* _Aim of the exercise_:
Among the entries that follow, the required portion opens with the line containing "End search." and closes with the line containing "intros Hs. revert". Give that portion again exactly, and nothing else.

---- Given data

(* ===== verification/JsonShapeTheorems.v ===== *)
(** * What the JSON walks guarantee: the properties of [JsonShape] *)
From S2P Require Import Prelude Machine Text JsonShape.

(** ** The JSON walks of [JsonShape]: what they accept, and that they end

    The reference is the plain recursive traversal [flatten]: every node of a value
    with its depth, the root having depth zero. *)

Definition children (v : Value) : list Value :=
  match v with Array items => items | Object members => map snd members | _ => [] end.
Fixpoint flatten (d : Z) (v : Value) : list (Value * Z) :=
  (v, d) :: match v with
            | Array items => concat (map (flatten (d + 1)) items)
            | Object members => concat (map (fun p => flatten (d + 1) p.2) members)
            | _ => []
            end.
Definition subvalues (v : Value) : list Value := map fst (flatten 0 v).

(** One node is within the limits. *)
Definition node_fits (l : JsonValidationLimits) (x : Value * Z) : Prop :=
  x.2 <= max_depth l
  /\ match x.1 with
     | Str s => len s <= max_string_bytes l
     | Array items => count items <= max_array_items l
     | Object members => count members <= max_object_properties l
                         /\ Forall (fun p => len p.1 <= max_string_bytes l) members
     | _ => True
     end.
(** A whole value is. *)
Definition fits (l : JsonValidationLimits) (v : Value) : Prop :=
  Forall (node_fits l) (flatten 0 v) /\ count (flatten 0 v) <= max_nodes l.

(** Why a value may be refused. *)
Definition node_violates (l : JsonValidationLimits) (e : JsonStructureError) (x : Value * Z) : Prop :=
  match e with
  | TooDeep => max_depth l < x.2
  | TooManyNodes => False
  | ArrayTooLong => exists items, x.1 = Array items /\ max_array_items l < count items
  | ObjectTooLarge => exists members, x.1 = Object members /\ max_object_properties l < count members
  | StringTooLong =>
      (exists s, x.1 = Str s /\ max_string_bytes l < len s)
      \/ exists members p, x.1 = Object members /\ p ∈ members /\ max_string_bytes l < len p.1
  end.
Definition violates (l : JsonValidationLimits) (e : JsonStructureError) (v : Value) : Prop :=
  Exists (node_violates l e) (flatten 0 v) \/ e = TooManyNodes /\ max_nodes l < count (flatten 0 v).

(** A member that refers to another document. *)
Definition refers_elsewhere (v : Value) : Prop :=
  exists members name target, v = Object members /\ (name, Str target) ∈ members
    /\ (name = "$ref" \/ name = "$dynamicRef") /\ starts_with "#" target = false.

(** A node within the limits violates none. *)
Lemma node_fits_no_violation l e x : node_violates l e x -> ~ node_fits l x.
Proof.
  destruct x as [v d]. unfold node_fits. simpl. intros Hv [Hd Hf]. destruct e; simpl in Hv.
  - lia.
  - done.
  - destruct Hv as (items & -> & ?). lia.
  - destruct Hv as (ms & -> & ?). lia.
  - destruct Hv as [(s & -> & ?)|(ms & p & -> & Hp & ?)]; [lia|].
    destruct Hf as [_ Hf]. rewrite Forall_forall in Hf. specialize (Hf p Hp). simpl in Hf. lia.
Qed.

(** ** Traversals *)
Lemma flatten_unfold d v : flatten d v = (v, d) :: concat (map (flatten (d + 1)) (children v)).
Proof. destruct v; simpl; try done. by rewrite map_map. Qed.

Lemma flatten_value d v : map fst (flatten d v) = v :: concat (map (fun c => map fst (flatten (d + 1) c)) (children v)).
Proof.
  rewrite flatten_unfold. simpl. f_equal. induction (children v) as [|c cs IH]; simpl; [done|].
  by rewrite map_app, IH.
Qed.

(** An induction principle that reaches through the nesting. *)
Fixpoint depth_of (v : Value) : nat :=
  S (match v with
     | Array items => foldr Nat.max 0%nat (map depth_of items)
     | Object members => foldr Nat.max 0%nat (map (fun p => depth_of p.2) members)
     | _ => 0
     end).
Lemma child_depth v c : c ∈ children v -> (depth_of c < depth_of v)%nat.
Proof.
  destruct v; simpl; intros Hc; try by apply not_elem_of_nil in Hc.
  - induction items as [|x items IH]; [by apply not_elem_of_nil in Hc|].
    apply elem_of_cons in Hc as [->|Hc]; simpl; [lia|]. apply IH in Hc. lia.
  - induction members as [|x items IH]; [by apply not_elem_of_nil in Hc|].
    apply elem_of_cons in Hc as [->|Hc]; simpl; [lia|]. apply IH in Hc. lia.
Qed.
Lemma Value_children_ind (P : Value -> Prop) :
  (forall v, (forall c, c ∈ children v -> P c) -> P v) -> forall v, P v.
Proof.
  intros H v. induction v as [v IH] using (induction_ltof1 _ depth_of). apply H.
  intros c Hc. by apply IH, child_depth.
Qed.

Lemma concat_map_ext {A B} (f g : A -> list B) l :
  (forall x, x ∈ l -> f x = g x) -> concat (map f l) = concat (map g l).
Proof.
  induction l as [|x l IH]; simpl; intros H; [done|].
  rewrite (H x) by constructor. f_equal. apply IH. intros y Hy. apply H. by constructor.
Qed.

Lemma flatten_depth_irrelevant v : forall d, map fst (flatten d v) = subvalues v.
Proof.
  unfold subvalues. induction v as [v IH] using Value_children_ind. intros d. rewrite !flatten_value. f_equal.
  apply concat_map_ext. intros c Hc. by rewrite (IH c Hc (d + 1)), (IH c Hc (0 + 1)).
Qed.
Lemma subvalues_unfold v : subvalues v = v :: concat (map subvalues (children v)).
Proof.
  unfold subvalues at 1. rewrite flatten_value. f_equal. apply concat_map_ext.
  intros c _. apply flatten_depth_irrelevant.
Qed.

(** Everything still to be visited. *)
Definition pending (stack : list (Value * Z)) : list (Value * Z) :=
  concat (map (fun x => flatten x.2 x.1) stack).
Definition pending_values (stack : list Value) : list Value := concat (map subvalues stack).

Lemma concat_map_perm {A B} (f : A -> list B) l k :
  l ≡ₚ k -> concat (map f l) ≡ₚ concat (map f k).
Proof. intros H. rewrite <- !flat_map_concat_map. by apply Permutation_flat_map. Qed.

Lemma pending_pop v d rest :
  pending ((v, d) :: rest) ≡ₚ (v, d) :: pending (extend (fun c => (c, d + 1)) (children v) rest).
Proof.
  unfold pending, extend. cbn [map concat]. rewrite map_app, concat_app.
  cbn [fst snd]. rewrite flatten_unfold. simpl. constructor. apply Permutation_app_tail.
  rewrite (concat_map_perm _ _ _ (symmetry (Permutation_rev _))), map_map. reflexivity.
Qed.
Lemma pending_values_pop v rest :
  pending_values (v :: rest) ≡ₚ v :: pending_values (extend id (children v) rest).
Proof.
  unfold pending_values, extend. cbn [map concat]. rewrite map_app, concat_app, subvalues_unfold.
  simpl. constructor. apply Permutation_app_tail.
  rewrite (concat_map_perm _ _ _ (symmetry (Permutation_rev _))), map_map. reflexivity.
Qed.
Lemma pending_length stack : (length stack <= length (pending stack))%nat.
Proof.
  unfold pending. induction stack as [|[v d] stack IH]; simpl; [lia|].
  rewrite flatten_unfold, length_app. simpl. lia.
Qed.

(** ** Stack loops in general

    [todo] counts what is left to visit, [holds] is what the loop decides and
    [blamed] what an error stands for. *)
Section drain_facts.
Context {A S E : Type} (visit : A -> list A -> S -> result E (list A * S)).
Context (inv : list A -> S -> Prop) (todo : list A -> nat).
Context (holds : list A -> S -> Prop) (blamed : E -> list A -> S -> Prop).
Hypothesis holds_nil : forall s, inv [] s -> holds [] s.
Hypothesis todo_cons : forall x rest, (0 < todo (x :: rest))%nat.
Hypothesis visit_ok : forall x rest s stack' s', inv (x :: rest) s ->
  visit x rest s = Ok (stack', s') ->
  inv stack' s' /\ (todo stack' < todo (x :: rest))%nat
  /\ (holds stack' s' -> holds (x :: rest) s)
  /\ (forall e, blamed e stack' s' -> blamed e (x :: rest) s).
Hypothesis visit_err : forall x rest s e, inv (x :: rest) s ->
  visit x rest s = Err e -> blamed e (x :: rest) s.
(** ** Binary search *)
Section search.
Context {A : Type} (f : A -> comparison) (l : list A).

(** Past a hit, or past a greater element, everything is greater. *)
Definition partitioned : Prop := forall i j x y, (i < j)%nat -> l !! i = Some x -> l !! j = Some y -> f x <> Lt -> f y = Gt.
Definition search_inv (base size : nat) : Prop :=
  (1 <= size)%nat /\ (base + size <= length l)%nat
  /\ (forall j y, (base + size <= j)%nat -> l !! j = Some y -> f y = Gt)
  /\ (base = 0%nat \/ forall x, l !! base = Some x -> f x <> Gt).

Lemma search_loop_inv fuel base size : partitioned -> search_inv base size -> (size <= fuel)%nat ->
  exists b, search_loop fuel f l base size = Some b /\ search_inv b 1.
Proof.
  intros Hp. revert base size. induction fuel as [|fuel IH]; intros base size (H1 & H2 & H3 & H4) Hf; [lia|].
  cbn [search_loop]. destruct (Nat.ltb_spec 1 size) as [Hs|Hs].
  - assert (Hh : (1 <= size / 2 < size)%nat) by (split; [apply Nat.div_le_lower_bound; lia | apply Nat.div_lt; lia]).
    pose proof (Nat.Div0.mul_div_le size 2) as Hd. set (half := (size / 2)%nat) in *. destruct (l !! (base + half)%nat) as [x|] eqn:Hx.
    2: { apply lookup_ge_None in Hx. lia. }
    apply IH; [|lia]. destruct (f x) eqn:Ef; (split; [lia|]; split; [lia|]; split).
    + intros j y Hj Hy. apply (H3 j y); [lia | done].
    + right. intros x' Hx'. simplify_eq. by rewrite Ef.
    + intros j y Hj Hy. apply (H3 j y); [lia | done].
    + right. intros x' Hx'. simplify_eq. by rewrite Ef.
    + intros j y Hj Hy. destruct (decide ((base + size <= j)%nat)); [by apply (H3 j)|].
      destruct (decide (j = (base + half)%nat)) as [->|]; [congruence|].
      apply (Hp (base + half)%nat j x y); [lia | done | done | by rewrite Ef].
    + done.
  - assert (size = 1%nat) as -> by lia. exists base. split; [done|]. by split_and!.
Qed.

Lemma binary_search_by_ok i : partitioned -> binary_search_by f l = Ok i -> exists x, l !! i = Some x /\ f x = Eq.
Proof.
  intros _. unfold binary_search_by. destruct (search_loop _ _ _ _ _) as [b|]; [|done].
  destruct (l !! b) as [x|] eqn:Hx; simpl; [|done]. destruct (f x) eqn:Ef; try done. intros [= <-]. eauto.
Qed.
Lemma binary_search_by_hit i x : partitioned -> l !! i = Some x -> f x = Eq -> binary_search_by f l = Ok i.
Proof.
  intros Hp Hi Hf. assert (Hl : (1 <= length l)%nat) by (apply lookup_lt_Some in Hi; lia).
  destruct (search_loop_inv (length l) 0 (length l)) as (b & Hb & H1 & H2 & H3 & H4); [done | | lia |].
  { split_and!; [lia | lia | | by left]. intros j y Hj Hy. apply lookup_lt_Some in Hy. lia. }
  unfold binary_search_by. rewrite Hb. assert (i = b) as <-.
  { destruct (decide (i = b)); [done|]. exfalso. destruct (decide ((b < i)%nat)) as [Hlt|Hge].
    - specialize (H3 i x ltac:(lia) Hi). congruence.
    - destruct (l !! b) as [y|] eqn:Hy; [|apply lookup_ge_None in Hy; lia].
      destruct H4 as [->|H4]; [lia|]. apply (H4 y eq_refl). apply (Hp i b x y); [lia | done | done |]. by rewrite Hf. }
  rewrite Hi. simpl. by rewrite Hf.
Qed.
End search.

Section search_sorted.
Context {A : Type} `{OrdLaws A}.

Lemma sorted_lookup {B} (R : B -> B -> Prop) l i j x y : StronglySorted R l -> (i < j)%nat ->
  l !! i = Some x -> l !! j = Some y -> R x y.
Proof.
  intros Hs. revert i j. induction Hs as [|z l Hl IH Hz]; intros [|i] [|j] Hij Hi Hj; simpl in *; try lia; try done.
  - simplify_eq. rewrite Forall_forall in Hz. apply Hz. by eapply list_elem_of_lookup_2.
  - apply (IH i j); [lia | done | done].
Qed.
Lemma sorted_partitioned {B} (key : B -> A) t l : StronglySorted (key_lt key) l ->
  partitioned (fun y => cmp (key y) t) l.
Proof.
  intros Hs i j x y Hij Hi Hj Hx. pose proof (sorted_lookup _ _ _ _ _ _ Hs Hij Hi Hj) as Hlt.
  unfold key_lt, by_key in Hlt. apply cmp_gt. destruct (cmp (key x) t) eqn:E; [|done|].
  - apply cmp_eq in E as <-. done.
  - apply cmp_gt in E. by eapply cmp_trans.
Qed.

(** On a strictly sorted slice the search finds exactly the members. *)
Lemma binary_search_elem (x : A) l : StronglySorted (key_lt (fun y : A => y)) l ->
  is_ok (binary_search x l) = true <-> x ∈ l.
Proof.
  intros Hs. pose proof (sorted_partitioned (fun y : A => y) x l Hs) as Hp. unfold binary_search. split.
  - destruct (binary_search_by _ _) as [i|] eqn:E; [|done]. intros _.
    destruct (binary_search_by_ok _ _ _ Hp E) as (y & Hy & Hc). apply cmp_eq in Hc as ->. by eapply list_elem_of_lookup_2.
  - intros [i Hi]%list_elem_of_lookup_1. erewrite binary_search_by_hit; [done | done | exact Hi | apply cmp_refl].
Qed.
End search_sorted.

--------

* _Response area_:
End search.

Section search_sorted.
Context {A : Type} `{OrdLaws A}.

Lemma sorted_lookup {B} (R : B -> B -> Prop) l i j x y : StronglySorted R l -> (i < j)%nat ->
  l !! i = Some x -> l !! j = Some y -> R x y.
Proof.
  intros Hs. revert i j. induction Hs as [|z l Hl IH Hz]; intros [|i] [|j] Hij Hi Hj; simpl in *; try lia; try done.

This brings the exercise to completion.